Material provided

━━━━━━

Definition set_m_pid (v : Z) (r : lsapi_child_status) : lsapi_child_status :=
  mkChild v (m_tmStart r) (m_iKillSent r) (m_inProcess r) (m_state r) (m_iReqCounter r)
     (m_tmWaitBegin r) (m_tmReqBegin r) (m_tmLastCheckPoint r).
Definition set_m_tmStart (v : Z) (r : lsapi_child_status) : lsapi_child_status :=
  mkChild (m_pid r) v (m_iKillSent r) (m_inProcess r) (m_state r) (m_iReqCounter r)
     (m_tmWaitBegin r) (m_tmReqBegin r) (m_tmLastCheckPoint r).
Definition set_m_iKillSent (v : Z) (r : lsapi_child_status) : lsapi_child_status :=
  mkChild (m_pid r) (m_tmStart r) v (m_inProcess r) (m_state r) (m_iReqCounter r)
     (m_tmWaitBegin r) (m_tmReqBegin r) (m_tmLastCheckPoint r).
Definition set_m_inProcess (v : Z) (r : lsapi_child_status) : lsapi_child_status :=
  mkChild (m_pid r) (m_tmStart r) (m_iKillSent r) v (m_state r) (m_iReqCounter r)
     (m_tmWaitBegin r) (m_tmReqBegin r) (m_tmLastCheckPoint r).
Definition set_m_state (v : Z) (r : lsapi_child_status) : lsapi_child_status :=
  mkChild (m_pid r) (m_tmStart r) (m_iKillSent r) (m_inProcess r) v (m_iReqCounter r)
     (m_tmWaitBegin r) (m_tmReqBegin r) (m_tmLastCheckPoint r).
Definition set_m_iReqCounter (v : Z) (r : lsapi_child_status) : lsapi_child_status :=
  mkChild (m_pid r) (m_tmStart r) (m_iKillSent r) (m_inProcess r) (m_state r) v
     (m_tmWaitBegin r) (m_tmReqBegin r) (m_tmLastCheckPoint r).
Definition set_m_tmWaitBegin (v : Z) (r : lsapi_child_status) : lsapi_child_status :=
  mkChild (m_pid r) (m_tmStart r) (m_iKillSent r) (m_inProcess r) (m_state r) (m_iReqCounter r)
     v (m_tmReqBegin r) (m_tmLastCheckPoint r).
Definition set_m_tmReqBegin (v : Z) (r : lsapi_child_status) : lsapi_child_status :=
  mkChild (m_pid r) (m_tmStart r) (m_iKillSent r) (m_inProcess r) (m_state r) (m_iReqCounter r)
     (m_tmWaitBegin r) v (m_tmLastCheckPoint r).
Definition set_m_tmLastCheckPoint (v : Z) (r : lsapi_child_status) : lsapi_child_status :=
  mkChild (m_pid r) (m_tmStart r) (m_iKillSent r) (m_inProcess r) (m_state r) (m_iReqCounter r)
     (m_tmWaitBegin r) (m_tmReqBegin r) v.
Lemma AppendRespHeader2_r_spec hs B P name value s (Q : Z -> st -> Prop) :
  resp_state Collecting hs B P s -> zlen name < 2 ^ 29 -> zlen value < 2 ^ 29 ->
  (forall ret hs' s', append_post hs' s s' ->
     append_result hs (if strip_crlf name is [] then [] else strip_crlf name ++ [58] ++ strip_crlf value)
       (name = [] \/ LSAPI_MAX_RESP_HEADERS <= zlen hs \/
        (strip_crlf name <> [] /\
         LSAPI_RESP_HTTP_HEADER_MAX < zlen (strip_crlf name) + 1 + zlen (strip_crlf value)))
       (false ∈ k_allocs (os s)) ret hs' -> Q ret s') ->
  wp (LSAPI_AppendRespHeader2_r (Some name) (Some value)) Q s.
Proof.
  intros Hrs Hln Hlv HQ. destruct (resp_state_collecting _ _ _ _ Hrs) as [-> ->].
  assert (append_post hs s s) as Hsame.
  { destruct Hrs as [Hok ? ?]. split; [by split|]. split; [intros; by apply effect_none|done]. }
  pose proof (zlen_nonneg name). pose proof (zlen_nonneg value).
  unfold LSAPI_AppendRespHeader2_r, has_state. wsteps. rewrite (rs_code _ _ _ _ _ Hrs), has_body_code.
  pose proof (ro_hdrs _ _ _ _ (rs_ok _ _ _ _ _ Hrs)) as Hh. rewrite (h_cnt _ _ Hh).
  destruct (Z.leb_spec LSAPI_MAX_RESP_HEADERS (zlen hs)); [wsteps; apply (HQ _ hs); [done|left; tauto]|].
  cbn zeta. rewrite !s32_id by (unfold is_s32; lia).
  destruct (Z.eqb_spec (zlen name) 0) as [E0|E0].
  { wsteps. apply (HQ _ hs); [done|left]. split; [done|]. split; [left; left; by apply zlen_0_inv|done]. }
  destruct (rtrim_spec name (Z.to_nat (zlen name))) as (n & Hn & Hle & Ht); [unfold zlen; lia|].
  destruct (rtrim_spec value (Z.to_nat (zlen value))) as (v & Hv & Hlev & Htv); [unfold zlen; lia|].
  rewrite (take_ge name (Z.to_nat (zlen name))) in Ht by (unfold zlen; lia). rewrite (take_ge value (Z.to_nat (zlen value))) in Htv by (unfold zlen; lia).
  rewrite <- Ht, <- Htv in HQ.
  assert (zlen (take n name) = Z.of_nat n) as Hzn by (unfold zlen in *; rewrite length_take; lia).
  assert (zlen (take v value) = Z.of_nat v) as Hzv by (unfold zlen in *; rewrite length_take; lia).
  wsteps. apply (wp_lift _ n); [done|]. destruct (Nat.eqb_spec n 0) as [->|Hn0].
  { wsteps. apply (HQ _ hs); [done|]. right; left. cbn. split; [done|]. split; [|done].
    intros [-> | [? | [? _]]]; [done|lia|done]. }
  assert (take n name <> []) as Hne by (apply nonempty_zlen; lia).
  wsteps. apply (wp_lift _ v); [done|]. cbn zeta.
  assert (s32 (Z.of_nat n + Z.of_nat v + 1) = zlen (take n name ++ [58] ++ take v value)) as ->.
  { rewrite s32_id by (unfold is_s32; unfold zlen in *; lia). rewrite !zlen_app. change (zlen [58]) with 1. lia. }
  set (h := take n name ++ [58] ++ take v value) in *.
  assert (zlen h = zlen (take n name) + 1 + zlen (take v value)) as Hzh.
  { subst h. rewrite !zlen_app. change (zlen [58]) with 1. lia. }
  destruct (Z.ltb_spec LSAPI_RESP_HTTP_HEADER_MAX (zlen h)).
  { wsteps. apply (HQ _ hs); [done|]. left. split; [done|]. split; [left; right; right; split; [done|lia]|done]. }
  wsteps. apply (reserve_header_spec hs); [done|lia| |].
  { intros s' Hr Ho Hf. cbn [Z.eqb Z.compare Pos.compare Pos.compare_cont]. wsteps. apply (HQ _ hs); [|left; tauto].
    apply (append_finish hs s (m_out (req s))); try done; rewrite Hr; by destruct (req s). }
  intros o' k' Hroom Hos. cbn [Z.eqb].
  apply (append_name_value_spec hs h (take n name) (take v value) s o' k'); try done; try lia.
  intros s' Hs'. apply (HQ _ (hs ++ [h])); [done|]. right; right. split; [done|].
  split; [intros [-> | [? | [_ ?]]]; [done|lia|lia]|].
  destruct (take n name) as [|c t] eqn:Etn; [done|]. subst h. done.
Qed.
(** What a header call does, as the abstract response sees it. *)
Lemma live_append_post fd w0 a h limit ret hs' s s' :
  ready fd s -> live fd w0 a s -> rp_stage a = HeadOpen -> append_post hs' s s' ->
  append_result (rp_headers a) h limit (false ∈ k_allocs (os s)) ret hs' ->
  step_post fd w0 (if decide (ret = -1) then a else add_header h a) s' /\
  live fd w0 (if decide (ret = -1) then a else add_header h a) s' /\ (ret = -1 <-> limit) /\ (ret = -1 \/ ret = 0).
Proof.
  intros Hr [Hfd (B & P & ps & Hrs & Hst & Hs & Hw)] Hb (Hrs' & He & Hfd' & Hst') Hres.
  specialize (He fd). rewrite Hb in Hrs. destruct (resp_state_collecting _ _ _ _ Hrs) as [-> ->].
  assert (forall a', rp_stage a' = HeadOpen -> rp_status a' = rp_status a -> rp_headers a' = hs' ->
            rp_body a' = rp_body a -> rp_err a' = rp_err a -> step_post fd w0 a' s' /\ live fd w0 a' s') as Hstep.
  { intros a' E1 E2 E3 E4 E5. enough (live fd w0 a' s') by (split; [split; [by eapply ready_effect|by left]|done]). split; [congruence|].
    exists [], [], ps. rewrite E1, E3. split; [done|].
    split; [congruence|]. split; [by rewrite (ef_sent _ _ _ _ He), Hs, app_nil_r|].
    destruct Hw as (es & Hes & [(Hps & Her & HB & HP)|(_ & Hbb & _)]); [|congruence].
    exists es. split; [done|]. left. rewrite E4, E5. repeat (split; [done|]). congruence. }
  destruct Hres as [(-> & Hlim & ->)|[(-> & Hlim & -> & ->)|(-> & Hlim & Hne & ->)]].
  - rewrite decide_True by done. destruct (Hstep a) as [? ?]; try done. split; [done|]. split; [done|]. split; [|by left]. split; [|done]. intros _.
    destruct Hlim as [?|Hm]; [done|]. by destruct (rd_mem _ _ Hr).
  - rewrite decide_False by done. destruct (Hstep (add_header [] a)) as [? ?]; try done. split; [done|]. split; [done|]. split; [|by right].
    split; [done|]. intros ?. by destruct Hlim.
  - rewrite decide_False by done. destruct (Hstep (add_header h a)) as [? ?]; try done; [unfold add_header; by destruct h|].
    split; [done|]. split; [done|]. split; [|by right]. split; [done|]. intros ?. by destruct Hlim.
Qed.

━━━━━━

What is expected
Every line in the entries above that mentions the word "exists" must be shown.

Task result
    exists [], [], ps. rewrite E1, E3. split; [done|].
    exists es. split; [done|]. left. rewrite E4, E5. repeat (split; [done|]). congruence. }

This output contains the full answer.